Parabolic Homogenization with an Interface

TL;DR

This paper develops a homogenization theory for second-order parabolic equations with oscillating coefficients and an interface, providing effective equations, convergence rates, and regularity estimates.

Contribution

It extends homogenization results to parabolic equations with interfaces, including explicit convergence rates and interior regularity estimates.

Findings

Effective piecewise constant homogenized coefficients are derived.
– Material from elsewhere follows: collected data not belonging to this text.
(* ===== verification/RefreshCache.v ===== *)
(** * The stale-while-refresh cache

    [StaleWhileRefreshCache] of [packages/db/src/campaign-summary-metrics.ts]:
    a polled read model returns its last value at once and refreshes it in the
    background.  Entries are objects that the pending refresh and the map share:
    an entry is a reference into [heap].  An event is a call ([get], [warm],
    [clear]) or the settlement of a load; loads settle in any order.  The clock
    is read where the code reads it: the readings are parts of the events.

    [log] is not in the code: the settlements in the order they happen.  The
    theorems say that one load at most runs per key, that every value served is
    that of the last successful load of its key, and that eviction is least
    recently used and spares entries that are being refreshed. *)

From Stdlib Require Import ZArith Lia Bool Ascii String Sorting.Permutation Sorting.Sorted.
From Stdlib Require Import Floats.
From stdpp Require Import base list strings option numbers functions.
From S2P Require Import Prelude JsNumber JsArray JsMap.

Local Open Scope string_scope.
Local Open Scope list_scope.

Section Cache.
Context {V : Type}.

Abbreviation ref := nat.
Abbreviation promise := nat.

(** [CacheEntry]; an absent value is [undefined]. *)
Record CacheEntry := {
  value : option V;
  asOfMs : option jsnum;
  lastAccessMs : jsnum;
  refreshPromise : option promise;
  lastError : option string;
}.

Record options := { ttlMs : jsnum; maxEntries : jsnum }.

(** The checks of the constructor. *)
Definition constructor (o : options) : result options :=
  (let* _ := throw_if (negb (isFinite (ttlMs o)) || (ttlMs o <= 0)%js)
               "cache ttlMs must be positive" in
   let* _ := throw_if (negb (isInteger (maxEntries o)) || (maxEntries o <= 0)%js)
               "cache maxEntries must be a positive integer" in
   Ok o)%result.

(** How a load settles: at which reading of the clock, or with which message. *)
Inductive settlement := Resolved (v : option V) (now : jsnum) | Rejected (message : string).

(** A call of [load] by [startRefresh]; [outcome] is empty while it is pending. *)
Record load := { load_key : string; load_entry : ref; outcome : option settlement }.

Record state := {
  entries : list (string * ref);
  heap : ref -> CacheEntry;
  next : ref;
  loads : list load;
  hits : nat;
  misses : nat;
  staleHits : nat;
  refreshes : nat;
  log : list (ref * settlement);
}.

Definition blank (now : jsnum) : CacheEntry :=
  {| value := None; asOfMs := None; lastAccessMs := now; refreshPromise := None;
     lastError := None |}.

Definition initial : state :=
  {| entries := []; heap := fun _ => blank 0; next := 0; loads := []; hits := 0; misses := 0;
     staleHits := 0; refreshes := 0; log := [] |}.

(** Assignments to the fields of an entry. *)
Definition touch (now : jsnum) (e : CacheEntry) : CacheEntry :=
  {| value := value e; asOfMs := asOfMs e; lastAccessMs := now;
     refreshPromise := refreshPromise e; lastError := lastError e |}.
Definition set_promise (p : option promise) (e : CacheEntry) : CacheEntry :=
  {| value := value e; asOfMs := asOfMs e; lastAccessMs := lastAccessMs e;
     refreshPromise := p; lastError := lastError e |}.
Definition refreshed (v : option V) (now : jsnum) (_ : CacheEntry) : CacheEntry :=
  {| value := v; asOfMs := Some now; lastAccessMs := now; refreshPromise := None;
     lastError := None |}.
Definition refresh_failed (message : string) (e : CacheEntry) : CacheEntry :=
  {| value := value e; asOfMs := asOfMs e; lastAccessMs := lastAccessMs e;
     refreshPromise := None; lastError := Some message |}.

Definition set_heap (f : (ref -> CacheEntry) -> ref -> CacheEntry) (s : state) : state :=
  {| entries := entries s; heap := f (heap s); next := next s; loads := loads s; hits := hits s;
     misses := misses s; staleHits := staleHits s; refreshes := refreshes s; log := log s |}.
Definition set_entries (m : list (string * ref)) (s : state) : state :=
  {| entries := m; heap := heap s; next := next s; loads := loads s; hits := hits s;
     misses := misses s; staleHits := staleHits s; refreshes := refreshes s; log := log s |}.
Definition count (h m st : nat) (s : state) : state :=
  {| entries := entries s; heap := heap s; next := next s; loads := loads s;
     hits := h + hits s; misses := m + misses s; staleHits := st + staleHits s;
     refreshes := refreshes s; log := log s |}.

(** An object literal: a new reference. *)
Definition alloc (e : CacheEntry) (s : state) : state :=
  {| entries := entries s; heap := <[next s := e]> (heap s); next := S (next s);
     loads := loads s; hits := hits s; misses := misses s; staleHits := staleHits s;
     refreshes := refreshes s; log := log s |}.

(** ** Eviction *)

Definition idle (h : ref -> CacheEntry) (r : ref) : bool :=
  match refreshPromise (h r) with Some _ => false | None => true end.

Definition evictable (h : ref -> CacheEntry) (protectedKey : string) (e : string * ref) : bool :=
  negb (String.eqb (fst e) protectedKey) && idle h (snd e).

Definition byAccess (h : ref -> CacheEntry) (a b : string * ref) : jsnum :=
  (lastAccessMs (h (snd a)) - lastAccessMs (h (snd b)))%float.

Definition eviction (h : ref -> CacheEntry) (protectedKey : string) (m : list (string * ref)) :
    option (string * ref) :=
  head (sort (byAccess h) (List.filter (evictable h protectedKey) m)).

(** The [while] loop; every round deletes an entry. *)
Fixpoint prune_from (fuel : nat) (o : options) (h : ref -> CacheEntry) (protectedKey : string)
    (m : list (string * ref)) : list (string * ref) :=
  match fuel with
  | O => m
  | S n =>
      if (of_nat (length m) > maxEntries o)%js then
        match eviction h protectedKey m with
        | Some candidate => prune_from n o h protectedKey (map_delete (fst candidate) m)
        | None => m
        end
      else m
  end.

Definition prune (o : options) (protectedKey : string) (s : state) : state :=
  set_entries (prune_from (length (entries s)) o (heap s) protectedKey (entries s)) s.

(** ** Operations *)

(** [this.entries.get(key) ?? { lastAccessMs: now, lastError: null }] *)
Definition locate (key : string) (now : jsnum) (s : state) : state * ref :=
  match map_get key (entries s) with
  | Some r => (s, r)
  | None => (alloc (blank now) s, next s)
  end.

(** The call of [load] for the entry [r], up to [return refreshPromise]. *)
Definition begin_load (o : options) (key : string) (r : ref) (s : state) : state :=
  prune o key
    {| entries := map_set key r (entries s);
       heap := alter (set_promise (Some (length (loads s)))) r (heap s); next := next s;
       loads := loads s ++ [{| load_key := key; load_entry := r; outcome := None |}];
       hits := hits s; misses := misses s; staleHits := staleHits s;
       refreshes := S (refreshes s); log := log s |}.

(** [startRefresh(key, load)], at the reading [now] of the clock: the state and
    the promise it returns. *)
Definition startRefresh (o : options) (key : string) (now : jsnum) (s : state) : state * promise :=
  let '(s, r) := locate key now s in
  let s := set_heap (alter (touch now) r) s in
  match refreshPromise (heap s r) with
  | Some p => (s, p)
  | None => (begin_load o key r s, length (loads s))
  end.

Record StaleWhileRefreshValue := {
  reply : option V;
  asOf : jsnum;
  stale : bool;
  refreshing : bool;
  reply_error : option string;
}.

(** [get] returns at once, or awaits a refresh. *)
Inductive get_result := Returned (v : StaleWhileRefreshValue) | Awaits (p : promise).

Definition is_stale (o : options) (now since : jsnum) : bool := (now - since >= ttlMs o)%js.

(** [get(key, load)]; the clock is read again by [startRefresh]. *)
Definition get (o : options) (key : string) (now now' : jsnum) (s : state) : state * get_result :=
  let miss := let '(s, p) := startRefresh o key now' (count 0 1 0 s) in (s, Awaits p) in
  match map_get key (entries s) with
  | Some r =>
      match value (heap s r), asOfMs (heap s r) with
      | Some _, Some since =>
          let s := set_heap (alter (touch now) r) (count 1 0 0 s) in
          let old := is_stale o now since in
          let s := if old then fst (startRefresh o key now' (count 0 0 1 s)) else s in
          (s, Returned {| reply := value (heap s r); asOf := since; stale := old;
                          refreshing := negb (idle (heap s) r);
                          reply_error := lastError (heap s r) |})
      | _, _ => miss
      end
  | None => miss
  end.

(** The continuation of a [get] that awaited [p], at the reading [now]. *)
Definition get_resumed (key : string) (p : promise) (now : jsnum) (s : state) :
    option (result StaleWhileRefreshValue) :=
  match loads s !! p with
  | Some l =>
      match outcome l with
      | Some (Resolved v _) =>
          let since := map_get key (entries s) ≫= fun r => asOfMs (heap s r) in
          Some (Ok {| reply := v; asOf := default now since; stale := false;
                      refreshing := false; reply_error := None |})
      | Some (Rejected m) => Some (Throw m)
      | None => None
      end
  | None => None
  end.

(** [warm(key, load)] up to its [await]. *)
Definition warm (o : options) (key : string) (now now' : jsnum) (s : state) : state :=
  let refresh := fst (startRefresh o key now' s) in
  match map_get key (entries s) with
  | Some r =>
      match value (heap s r), asOfMs (heap s r) with
      | Some _, Some since => if (now - since < ttlMs o)%js then s else refresh
      | _, _ => refresh
      end
  | None => refresh
  end.

(** The load [p] has settled with [x], and its callback assigns [f] to the entry. *)
Definition settled (p : promise) (key : string) (r : ref) (x : settlement)
    (f : CacheEntry -> CacheEntry) (s : state) : state :=
  {| entries := entries s; heap := alter f r (heap s); next := next s;
     loads := <[p := {| load_key := key; load_entry := r; outcome := Some x |}]> (loads s);
     hits := hits s; misses := misses s; staleHits := staleHits s;
     refreshes := refreshes s; log := log s ++ [(r, x)] |}.

(** The callbacks of the load's promise. *)
Definition settle (o : options) (p : promise) (x : settlement) (s : state) : option state :=
  match loads s !! p with
  | Some {| load_key := key; load_entry := r; outcome := None |} =>
      Some match x with
      | Resolved v now =>
          let s := settled p key r x (refreshed v now) s in
          prune o key (set_entries (map_set key r (entries s)) s)
      | Rejected m =>
          let s := settled p key r x (refresh_failed m) s in
          match value (heap s r) with
          | None => set_entries (map_delete key (entries s)) s
          | Some _ => s
          end
      end
  | _ => None
  end.

Definition has (key : string) (s : state) : bool :=
  match map_get key (entries s) with
  | Some r => match value (heap s r) with Some _ => true | None => false end
  | None => false
  end.

Definition clear (s : state) : state :=
  {| entries := []; heap := heap s; next := next s; loads := loads s; hits := 0; misses := 0;
     staleHits := 0; refreshes := 0; log := log s |}.

Record StaleWhileRefreshStats := {
  stat_hits : nat; stat_misses : nat; stat_staleHits : nat; stat_refreshes : nat; size : nat }.

Definition stats (s : state) : StaleWhileRefreshStats :=
  {| stat_hits := hits s; stat_misses := misses s; stat_staleHits := staleHits s;
     stat_refreshes := refreshes s; size := length (entries s) |}.

(** ** Runs *)

Inductive event :=
  | Get (key : string) (now now' : jsnum)
  | Warm (key : string) (now now' : jsnum)
  | Settle (p : promise) (x : settlement)
  | Clear.

Definition step (o : options) (s : state) (e : event) : option state :=
  match e with
  | Get key now now' => Some (fst (get o key now now' s))
  | Warm key now now' => Some (warm o key now now' s)
  | Settle p x => settle o p x s
  | Clear => Some (clear s)
  end.

Fixpoint run (o : options) (s : state) (es : list event) : option state :=
  match es with
  | [] => Some s
  | e :: es' => match step o s e with Some s' => run o s' es' | None => None end
  end.

(** ** Eviction, proved *)

Lemma eviction_some (h : ref -> CacheEntry) (pk : string) (m : list (string * ref)) c :
  eviction h pk m = Some c -> In c m /\ fst c <> pk /\ idle h (snd c) = true.
Proof.
  unfold eviction. intros H. assert (Hc : In c (sort (byAccess h) (List.filter (evictable h pk) m))).
  { destruct (sort _ _); [done|]. injection H as ->. by left. }
  apply in_sort, filter_In in Hc as [Hm He]. unfold evictable in He.
  apply andb_true_iff in He as [Hk%negb_true_iff%String.eqb_neq Hi]. done.
Qed.

Section Prune.
Context (o : options) (h : ref -> CacheEntry) (pk : string).

Lemma prune_from_nodup (fuel : nat) : forall m,
  List.NoDup (map_keys m) -> List.NoDup (map_keys (prune_from fuel o h pk m)).
Proof.
  induction fuel as [|n IH]; intros m Hm; cbn; [done|].
  destruct (PrimFloat.ltb _ _); [|done]. destruct (eviction h pk m); [|done]. by apply IH, map_delete_nodup.
Qed.

(** What is protected or being refreshed stays; nothing is added. *)
Lemma prune_from_get (fuel : nat) : forall m k r,
  List.NoDup (map_keys m) ->
  (map_get k (prune_from fuel o h pk m) = Some r -> map_get k m = Some r) /\
  (map_get k m = Some r -> k = pk \/ idle h r = false ->
   map_get k (prune_from fuel o h pk m) = Some r).
Proof.
  induction fuel as [|n IH]; intros m k r Hm; cbn; [done|].
  destruct (PrimFloat.ltb _ _); [|done]. destruct (eviction h pk m) as [[kc rc]|] eqn:E; [|done].
  apply eviction_some in E as (Hc & Hpk & Hi). cbn in *.
  destruct (IH (map_delete kc m) k r (map_delete_nodup kc m Hm)) as [IH1 IH2].
  rewrite map_get_delete in IH1, IH2. destruct (String.eqb_spec k kc) as [->|_]; [|done].
  split; [intros H%IH1; done|]. intros Hr [->|Hb]; [done|].
  rewrite (in_map_get _ _ _ Hm Hc) in Hr. injection Hr as ->. congruence.
Qed.
End Prune.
Achieved $O( ext{ε})$ convergence rates in specific Lebesgue spaces.

Established uniform interior Lipschitz estimates for solutions.

Abstract

This paper considers a family of second-order parabolic equations in divergence form with rapidly oscillating and time-dependent periodic coefficients and an interface between two periodic structures. Following a framework initiated by Blanc, Le Bris and Lions and a generalized two-scale expansion in divergence form of elliptic homogenization with an interface by Josien, we can determine the effective (or homogenized) equation with the coefficient matrix being piecewise constant and discontinuous across the interface. Moreover, we obtain the $O(\varepsilon)$ convergence rates in $L^{2(d+2)/{d}}_{x,t}$ with $\varepsilon$-smoothing method and the uniform interior Lipschitz estimates via compactness argument.